Sometimes the double-takes for me don't just happen with vivid depictions that common sense is not so common or extreme wealth is not necessarily an indicator of good taste. Sometimes the double takes are random musings in moments throughout my day that spin themselves into ideas for stories. Those are way more fun. 

I know for me, Stephen King describes it best as walking in the desert and seeing a chimney poking up out of the hardpan (go google it like I had to :-p). He knows he could dig the house out if he wanted to, and stories are the same way. This week a chimney poked out of the ground for me in the way of a strong premise for a contemporary women's fiction novel. Like the weird bird nest place setting, I kept being drawn to it against my will because it was just so strange. So I walked all around the chimney, took a few pictures, but decided not to dig that house up by trying to write that story. Contemporary really isn't my gig. Nor is women's fiction. Historical is what makes my heart sing and my fingers fly over the keyboard, but I liked the chimney enough to at least take a picture to remember it by. This is that snapshot... and if anyone else out there wants to dig the house up, go for it =) 

            The door to the women’s restroom opened and Amber hissed a sigh of frustration from inside her stall. She hit the end button and dropped her cell phone back in the pocket of her suit coat. Not only had this intruder aborted Amber’s call, but now she would have to wash her hands if she left first so she wouldn’t look like one of “those” people. In hindsight, the stairwell would have been a better choice for privacy to make the call she’d been dreading since four a.m. The click-click on the waxed linoleum signaled high-heels and she ran through her rolodex of who that might be. Priscilla, Mary Beth and Lexi would be the usual suspects but Priscilla called in sick this morning. Leopard print kitten heels came into view below the partitioned wall—Lexi’s shoes. Amber could have made two car payments for what that woman spent on those Salvatore Ferragamo shoes. Lexi loved to tell everyone what her expensive taste cost under the pretense of raving about “bargains” she found. When a swear word dropped more appropriate for the men’s bathroom in a trashy bar somewhere, Amber would have known it was Lexi even without the shoes.
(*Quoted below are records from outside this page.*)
(** C5, amended.  The result holds no line boundary; lines are joined with
    one space for each boundary between them; white space around the text is
    trimmed; then every straight double quote at either end is removed,
    however many there are, and then every straight single quote at either
    end; curly quotes (code points 8220 and 8221) are left in place.

    The last two clauses speak of every text and fix the order of the three
    steps: the joined text is the result inside three layers, white space
    outermost, straight double quotes next, straight single quotes
    innermost, each layer complete; and whatever body the joined text holds
    inside three such layers is the result. *)
Theorem post_process_strips_straight_quote_runs :
  (forall truncated text, no_break (post_process truncated text))
  /\ (forall lines,
        Forall no_break lines -> last lines <> Some [] ->
        bare (join [32] lines) ->
        post_process false (join [10] lines) = join [32] lines)
  /\ (forall pre body post,
        no_break (pre ++ body ++ post) ->
        forallb isspace pre = true -> forallb isspace post = true ->
        bare body ->
        post_process false (pre ++ body ++ post) = body)
  /\ (forall n m body,
        no_break body -> bare body ->
        post_process false (repeat 34 n ++ body ++ repeat 34 m) = body)
  /\ (forall n m body,
        no_break body -> bare body ->
        post_process false (repeat 39 n ++ body ++ repeat 39 m) = body)
  /\ (forall body,
        no_break body ->
        post_process false (8220 :: body ++ [8221]) = 8220 :: body ++ [8221])
  /\ (forall truncated text,
        exists ws1 dq1 sq1 sq2 dq2 ws2,
          layered (joined truncated text)
            ws1 dq1 sq1 (post_process truncated text) sq2 dq2 ws2)
  /\ (forall truncated text ws1 dq1 sq1 body sq2 dq2 ws2,
        layered (joined truncated text) ws1 dq1 sq1 body sq2 dq2 ws2 ->
        post_process truncated text = body).
Proof.
  split; [|split; [|split; [|split; [|split; [|split; [|split]]]]]];
    [| | | | | |exact post_process_layers|exact post_process_layered].
  - intros truncated text. unfold post_process, strip_chars, strip.
    do 3 apply strip_by_Forall. apply no_break_join_space, splitlines_no_break.
  - intros lines Hnb Hlast (Hws & Hdq & Hsq). unfold post_process.
    rewrite splitlines_join by assumption. unfold strip, strip_chars.
    rewrite (strip_by_id isspace) by apply Hws.
    rewrite (strip_by_id (fun c => mem c [34])) by apply Hdq.
    apply strip_by_id; apply Hsq.
  - intros pre body post Hnb Hpre Hpost (Hws & Hdq & Hsq).
    rewrite post_process_no_break by assumption. unfold strip, strip_chars.
    rewrite (strip_by_runs isspace) by assumption.
    rewrite (strip_by_id (fun c => mem c [34])) by apply Hdq.
    apply strip_by_id; apply Hsq.
  - intros n m body Hnb (Hws & Hdq & Hsq).
    rewrite post_process_no_break.
    + unfold strip, strip_chars.
      rewrite (strip_by_id isspace)
        by (apply edge_free_wrapped; [reflexivity|assumption]).
      rewrite (strip_by_runs (fun c => mem c [34]))
        by (assumption || (apply forallb_repeat; reflexivity)).
      apply strip_by_id; apply Hsq.
    + repeat (apply Forall_app; split);
        assumption || (apply no_break_repeat; reflexivity).
  - intros n m body Hnb (Hws & Hdq & Hsq).
    rewrite post_process_no_break.
    + unfold strip, strip_chars.
      rewrite (strip_by_id isspace)
        by (apply edge_free_wrapped; [reflexivity|assumption]).
      rewrite (strip_by_id (fun c => mem c [34]))
        by (apply (edge_free_wrapped is_double_quote);
            [reflexivity|assumption]).
      apply (strip_by_runs (fun c => mem c [39]));
        assumption || (apply forallb_repeat; reflexivity).
    + repeat (apply Forall_app; split);
        assumption || (apply no_break_repeat; reflexivity).
  - intros body Hnb.
    assert (Hedge : forall p, p 8220 = false -> p 8221 = false ->
                      edge_free p (8220 :: body ++ [8221])).
    { intros p H1 H2. split; [exact H1|].
      change (8220 :: body ++ [8221]) with ((8220 :: body) ++ [8221]).
      rewrite ends_by_app. exact H2. }
    apply post_process_bare.
    + constructor; [reflexivity|]. apply Forall_app. split; [assumption|].
      repeat constructor.
    + repeat split; apply Hedge; reflexivity.
Qed.

(** A text on one line that no quotes surround, yet a second pass changes
    it: the quote at its end goes in the first pass, the space before it
    only in the second. *)
Lemma post_process_twice_counterexample :
  no_break (py "a " ++ [34])
  /\ starts_by is_double_quote (py "a " ++ [34]) = false
  /\ starts_by is_single_quote (py "a " ++ [34]) = false
  /\ post_process false (py "a " ++ [34]) = py "a "
  /\ post_process false (post_process false (py "a " ++ [34])) = py "a"
  /\ post_process false (post_process false (py "a " ++ [34]))
     <> post_process false (py "a " ++ [34]).
Proof.
  split; [repeat constructor|]. vm_compute. repeat split; discriminate.
Qed.

(** C6, amended.  On a text without line boundary whose trimmed form has a
    straight quote at neither end, and with the flag unset, a second pass
    changes nothing; the first pass only trims. *)
Theorem post_process_idempotent (x : str) :
  no_break x ->
  edge_free is_double_quote (strip x) ->
  edge_free is_single_quote (strip x) ->
  post_process false (post_process false x) = post_process false x
  /\ post_process false x = strip x.
Proof.
  intros Hnb Hdq Hsq.
  assert (Hfirst : post_process false x = strip x).
  { rewrite post_process_no_break by assumption. unfold strip_chars.
    rewrite (strip_by_id (fun c => mem c [34])) by apply Hdq.
    apply strip_by_id; apply Hsq. }
  split; [|exact Hfirst]. rewrite Hfirst. apply post_process_bare.
  - apply strip_by_Forall. exact Hnb.
  - split; [|split; assumption].
    split; [apply strip_by_starts | apply strip_by_ends].
Qed.

End PostProcessClaims.

(** ** call_gemini *)

Section GeminiFacts.
Variable w : World.

(** The errors of [call_gemini].  With the key set: a response without
    candidates (the attribute missing, or the list empty) that carries a
    block reason makes
    [call_gemini] raise a [RuntimeError] whose message contains that reason;
    a response with candidates whose direct text is missing or empty and
    whose fragments, joined and stripped, give nothing makes it raise the
    [RuntimeError] saying the response is empty, and no text is returned. *)
Theorem call_gemini_blocked_or_empty
    (key model_name prompt : str) (resp : Response) (st : state) :
  getenv w (py "GOOGLE_API_KEY") = Some key ->
  generate_content w key model_name prompt = inr resp ->
  (forall fb reason,
     candidates resp = None \/ candidates resp = Some [] ->
     prompt_feedback resp = Some fb -> block_reason fb = Some reason ->
     exists msg,
       fst (call_gemini w model_name prompt st) = Raise (RuntimeError msg)
       /\ contains reason msg = true)
  /\ (forall cand cands,
        candidates resp = Some (cand :: cands) ->
        resp_text resp = None \/ resp_text resp = Some [] ->
        strip (join [10] (flat_map candidate_texts (cand :: cands))) = [] ->
        fst (call_gemini w model_name prompt st)
        = Raise (RuntimeError (py "Resposta do Gemini vazia."))).
Proof.
  intros Hkey Hresp. unfold call_gemini. rewrite Hkey.
  unfold bind, emit. cbn [fst snd]. rewrite Hresp. split.
  - intros fb reason Hc Hfb Hreason. rewrite Hfb, Hreason. cbn [default].
    exists (utf8 "Resposta bloqueada pelo modelo (razão: "
            ++ reason ++ py "). Ajuste o diff/prompt.").
    split; [|apply contains_app].
    destruct Hc as [-> | ->]; reflexivity.
  - intros cand cands Hc Htext Hparts. rewrite Hc.
    destruct Htext as [-> | ->]; rewrite Hparts; reflexivity.
Qed.

(** C7.  Where the code departs from the claim.  The direct text is tested
    for emptiness before it is stripped, the text of the fragments after:
    a response with candidates whose direct text is not empty but made of
    white space only passes both tests as it is, the fragments are not
    looked at, and the strip of the return statement leaves nothing.  With
    the key set, [call_gemini] then raises no error: it returns the empty
    text, after the one call of the model. *)
Theorem call_gemini_blank_direct_text_returned
    (key model_name prompt : str) (resp : Response) (cand : Candidate)
    (cands : list Candidate) (c : char) (text : str) (st : state) :
  getenv w (py "GOOGLE_API_KEY") = Some key ->
  generate_content w key model_name prompt = inr resp ->
  candidates resp = Some (cand :: cands) ->
  resp_text resp = Some (c :: text) ->
  forallb isspace (c :: text) = true ->
  call_gemini w model_name prompt st
  = (Ret [], {| files := files st;
                log := Generate model_name prompt :: log st |}).
Proof.
  intros Hkey Hresp Hc Ht Hws.
  assert (Hs : strip (c :: text) = []).
  { unfold strip. rewrite <- (app_nil_r (c :: text)).
    apply (strip_by_runs isspace (c :: text) [] []);
      [exact Hws | reflexivity | split; reflexivity]. }
  unfold call_gemini. rewrite Hkey.
  unfold bind, emit. cbn [fst snd]. rewrite Hresp, Hc, Ht.
  cbv zeta. cbn [truthy]. unfold ret. do 2 f_equal. exact Hs.
Qed.

End GeminiFacts.

(** ** editor_edit *)

Section EditorFacts.
Variable w : World.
            “Amber, is that you? Would you be a dear and pass me some bathroom tissue? This one is out.”
            The shoe thing worked both ways. Amber pointed the toes together of her black Payless pleather flats. Lexi was good, too good in fact. Bathroom tissue? That’s what stores print in the signs over their aisles. Real people call it toilet paper. Amber stared at the two ample rolls bolted to the wall at her side. One still had the thin strip of adhesive of a brand new roll, and she grinned.
            “So sorry, Lexi. I just used the last of it.”
            “Oh, well… thanks anyway.”
            “No problem.” Amber left her stall and turned the water faucet on for long enough to keep up appearances. She even pushed the button on the air dryer for good measure. As the door shut behind her, leaving Lexi to her own devices, Amber smiled bigger than she had in days. Next time Lexi should shamelessly flirt with someone else’s husband at the company Christmas party.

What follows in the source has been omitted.